The second session, led by Professor David Arnold (University of Brighton) introduced the notion of the surrogate in both historical and contemporary contexts. It considered how, in the 1800s, numerous works were copied in plaster ranging from large-scale architectural features to smaller scale sculptures for use mainly in exhibitions and education. More recently, opinions have tended to emphasise the need to have access to the original artefact and its embedded narrative. Professor Arnold then explored the range of digital objects that might be considered as surrogates and the cultural heritage challenges that they can help to meet, alongside the curatorial and research concerns that arise in their use.
Moving on from the materialised to the dematerialised context we then sought to focus on the archive as an information structure and the importance of understanding how the archive is shaped by its arrangement and description, and how these ideas have evolved over time. Our final session ‘The theory and practice of archives: an introduction’ was led by Sue Breakell, Design Archives Archivist and Senior Research Fellow.
Her talk introduced participants to the professional work of archives and the historical foundation to the theories that underpin the key principles of archival practice. Her talk demonstrated the hierarchical structuring of archival information that makes it so distinct from library or museum collections. She also considered contemporary debates about archives and records management in material and digital contexts.
The second day of the workshop took place at the offices of Jisc, in London. The first session, led by Jane Stevenson (Archives Hub Manager, Jisc), introduced participants to the concept of linked data and how information in electronic environments can be accessed and connected in ways that move across the traditional archival structures explored the previous afternoon. Jane invited participants to comment on their experiences of searching and finding information on the web, on searching versus exploring, and on their understanding of connections between different kinds and sources of data.
This was followed by Anna Kisby (Data Editor, Exploring British Design) who introduced the concept behind this AHRC-funded Design Archives/Jisc project.
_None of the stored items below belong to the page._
(* ===== verification/Tunneling.v ===== *)
(** * Tunnels and traffic on the assembled gateway

    The callbacks of backend/cmd/server/main.go seen from outside: a tunnel that is
    opened is reachable under its public address, keeps its subdomain across
    reconnections, and the traffic through it is charged to its owner. *)

From S2P Require Import Prelude GoStrings Crypto Effects Headers Json Messages Tables AuthService Reader Http.
From S2P Require Import AuthHTTP AgentTokens Agents TunnelService TrafficService AgentConnect Samples Backend.
From S2P Require RateLimiter Registry SessionManager PublicHost.

(** ** The sample with a tunnel *)

Definition sample_base : gostring := $"tunnel.example.test".
Definition sample_agent : gostring := $"id-12".
Definition sample_address : gostring := $"127.0.0.1:3000".
Definition sample_open : prog backend (result tunnel_error TunnelOpenedPayload) :=
  openTunnel sample_base ($"session-1") sample_agent sample_address.

Definition opened_backend : backend := (run sample_env 50 sample_open sample_backend).1.2.

Lemma sample_backend_ok : gateway_ok sample_backend.
Proof. apply gateway_ok_start; [apply sample_database_ok | reflexivity]. Qed.

Lemma opened_backend_ok : gateway_ok opened_backend.
Proof. apply (safe_run sample_env 50 sample_open sample_backend (openTunnel_safe _ _ _ _) sample_backend_ok). Qed.

(** The only stored tunnel. *)
Definition sample_tunnel_row : tunnel_row :=
  mkTunnelRow ($"id-1") sample_agent ($"pppppppppp") sample_address ($"http") ($"open")
    (Some (sample_time + 52 * Second)) None (sample_time + 52 * Second) (sample_time + 52 * Second).

Lemma opened_backend_tunnels id row :
  tunnels (be_db opened_backend) !! id = Some row <-> id = $"id-52" /\ row = sample_tunnel_row.
Proof.
  assert (Hl : map_to_list (tunnels (be_db opened_backend)) = [($"id-52", sample_tunnel_row)]) by (vm_compute; reflexivity).
  rewrite <- elem_of_map_to_list, Hl, list_elem_of_singleton. split; [intros [= -> ->]; auto | intros [-> ->]; reflexivity].
Qed.

(** ** Opening *)

(** A run of [ReopenForSession] that succeeded. *)
Lemma ReopenForSession_Ok `{PG : Postgres} `{PGL : !PostgresLaws} agentID localAddress env n d id r d' n' :
  schema_ok d -> run env n (ReopenForSession agentID localAddress) d = (Ok (id, r), d', n') ->
  advances d d' /\ tunnels d' !! id = Some r /\ uuid_in agentID = Some (tn_agent_id r) /\ tn_status r = $"open".
Proof.
  intros Hd Hrun. pose proof (rg_run _ _ _ _ _ _ _ _ _ _ Hd (ReopenForSession_rg agentID localAddress d) Hrun) as (H1 & H2 & H3 & H4).
  split_and!; [by split | done | done |]. unfold ReopenForSession in Hrun. rewrite run_bind in Hrun.
  destruct (run env n (exec _) d) as [[[[i r1]|[]] d1] n1] eqn:Hx; [| |done].
  - cbn in Hrun. simplify_eq. apply run_exec_Ok in Hx as (_ & Hx & _). apply reopen_tunnel_Ok in Hx. naive_solver.
  - rewrite run_bind in Hrun. destruct (run env n1 generate_subdomain d1) as [[[sub|] d2] n2]; [|done].
    rewrite run_bind in Hrun. destruct (run env n2 (exec _) d2) as [[[[i r1]|e] d3] n3] eqn:Hx2; [|done].
    cbn in Hrun. simplify_eq. apply run_exec_Ok in Hx2 as (_ & Hx2 & _). unfold insert_tunnel in Hx2. by stmt_inv.
Qed.

Lemma openTunnel_run `{PG : Postgres} baseDomain sessionID agentID localAddress env n b :
  run env n (openTunnel baseDomain sessionID agentID localAddress) b
  = match run env n (ReopenForSession agentID localAddress) (be_db b) with
    | (Err e, d, n1) => (Err e, update dbL d b, n1)
    | (Ok (id, row), d, n1) =>
        (Ok (mkTunnelOpened [] id (tn_subdomain row) ($"https://" ++ tn_subdomain row ++ $"." ++ baseDomain)),
         mkBackend d (be_limiter b)
           (Registry.Open (Registry.mkTunnel id (tn_subdomain row) agentID (tn_user_id row) sessionID localAddress) (be_registry b))
           (be_sessions b), S n1)
    end.
Proof.
  unfold openTunnel. rewrite run_bind, (run_lift dbL). cbn [view dbL].
  destruct (run env n (ReopenForSession _ _) (be_db b)) as [[[[id row]|e] d] n1]; [|done].
  rewrite run_bind. unfold on_registry. by rewrite run_action.
Qed.

(** C12 (functional).  An opened tunnel is reachable: when the gateway reports a
    tunnel as opened, it is stored as open, under the agent and its owner; a Host
    header that spells [<subdomain>.<base>] in any letter case, with or without a
    port, is parsed to its subdomain; and the subdomain is routed to the session
    that opened it, at the local address it asked for, and charged to the owner. *)
Theorem opened_tunnel_routes `{PG : Postgres} `{PGL : !PostgresLaws} (lower : Z -> Z)
    (baseDomain sessionID agentID localAddress : gostring) (env : nat -> answer) (n n' : nat) (b b' : backend)
    (p : TunnelOpenedPayload) (h port : gostring) :
  schema_ok (be_db b) -> PublicHost.base_ok baseDomain ->
  run env n (openTunnel baseDomain sessionID agentID localAddress) b = (Ok p, b', n') ->
  to_lower_byte <$> h = to_Subdomain p ++ PublicHost.dot :: baseDomain -> PublicHost.port_suffix port ->
  exists row, tunnels (be_db b') !! to_TunnelID p = Some row /\ tn_status row = $"open"
    /\ uuid_in agentID = Some (tn_agent_id row)
    /\ ag_user_id <$> agents (be_db b') !! tn_agent_id row = Some (tn_user_id row)
    /\ to_PublicURL p = $"https://" ++ to_Subdomain p ++ $"." ++ baseDomain
    /\ PublicHost.ParsePublicHost lower (h ++ port) baseDomain = Some (to_Subdomain p)
    /\ Registry.Get (to_Subdomain p) (be_registry b')
       = Some (Registry.mkTunnel (to_TunnelID p) (to_Subdomain p) agentID (tn_user_id row) sessionID localAddress).
Proof.
  intros Hd Hbase Hrun Hh Hport. rewrite openTunnel_run in Hrun.
  destruct (run env n (ReopenForSession _ _) (be_db b)) as [[[[id row]|e] d] n1] eqn:Hr; [|done].
  apply ReopenForSession_Ok in Hr as ([Hd' _] & Hrow & Ha & Hst); [|done]. injection Hrun as <- <- <-. cbn in *.
  exists row. split_and!; [done | done | done | by apply (ok_tunnel_agent _ Hd' _ _ Hrow) | done | | apply lookup_insert_eq].
  destruct (ok_label _ Hd' _ _ Hrow) as [Hne Hlab]. by apply PublicHost.label_routes.
Qed.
Anna described the role of name authority files and the ways that compiling data about individuals has the potential to build news stories and connections that complicate and extend conventional monographic and hierarchical data models.
The final session, led by Dr Lesley Whitworth (Design Archives Deputy Curator) addressed the circulation of archival objects beyond the archive and notions of curation and interpretation. It took the form of a visit to the Hayward Gallery exhibition History is Now: 7 artists take on Britain. The exhibition included a section curated by artist Richard Wentworth in which various items from the University of Brighton Design Archives and from the V&A were arranged alongside artworks and publications from the immediate post-war years. Discussion centred on issues of custodial care and the fluidity of meaning that representation and exhibition brings about.
Participants then explored the other sections of the exhibition in which artists addressed questions of cultural history in numerous ways. It proved to be a lively and thought-provoking conclusion to two days of absorbing debate.
Participants were invited to read the following texts prior to the workshop:
- Ann Laura Stoler, Along the archival grain: epistemic anxieties and colonial common sense (2009), specifically Chapter Two ‘The Pulse of the Archive’.
- Terry Cook, ‘Archival Science and Postmodernism: New Formulations for Old Concepts’ (2000).
Participants were also invited to explore The Archives Hub and The Prototype History Research Tool of Social Networks & Archival Context, and to undertake searches relevant to their own research.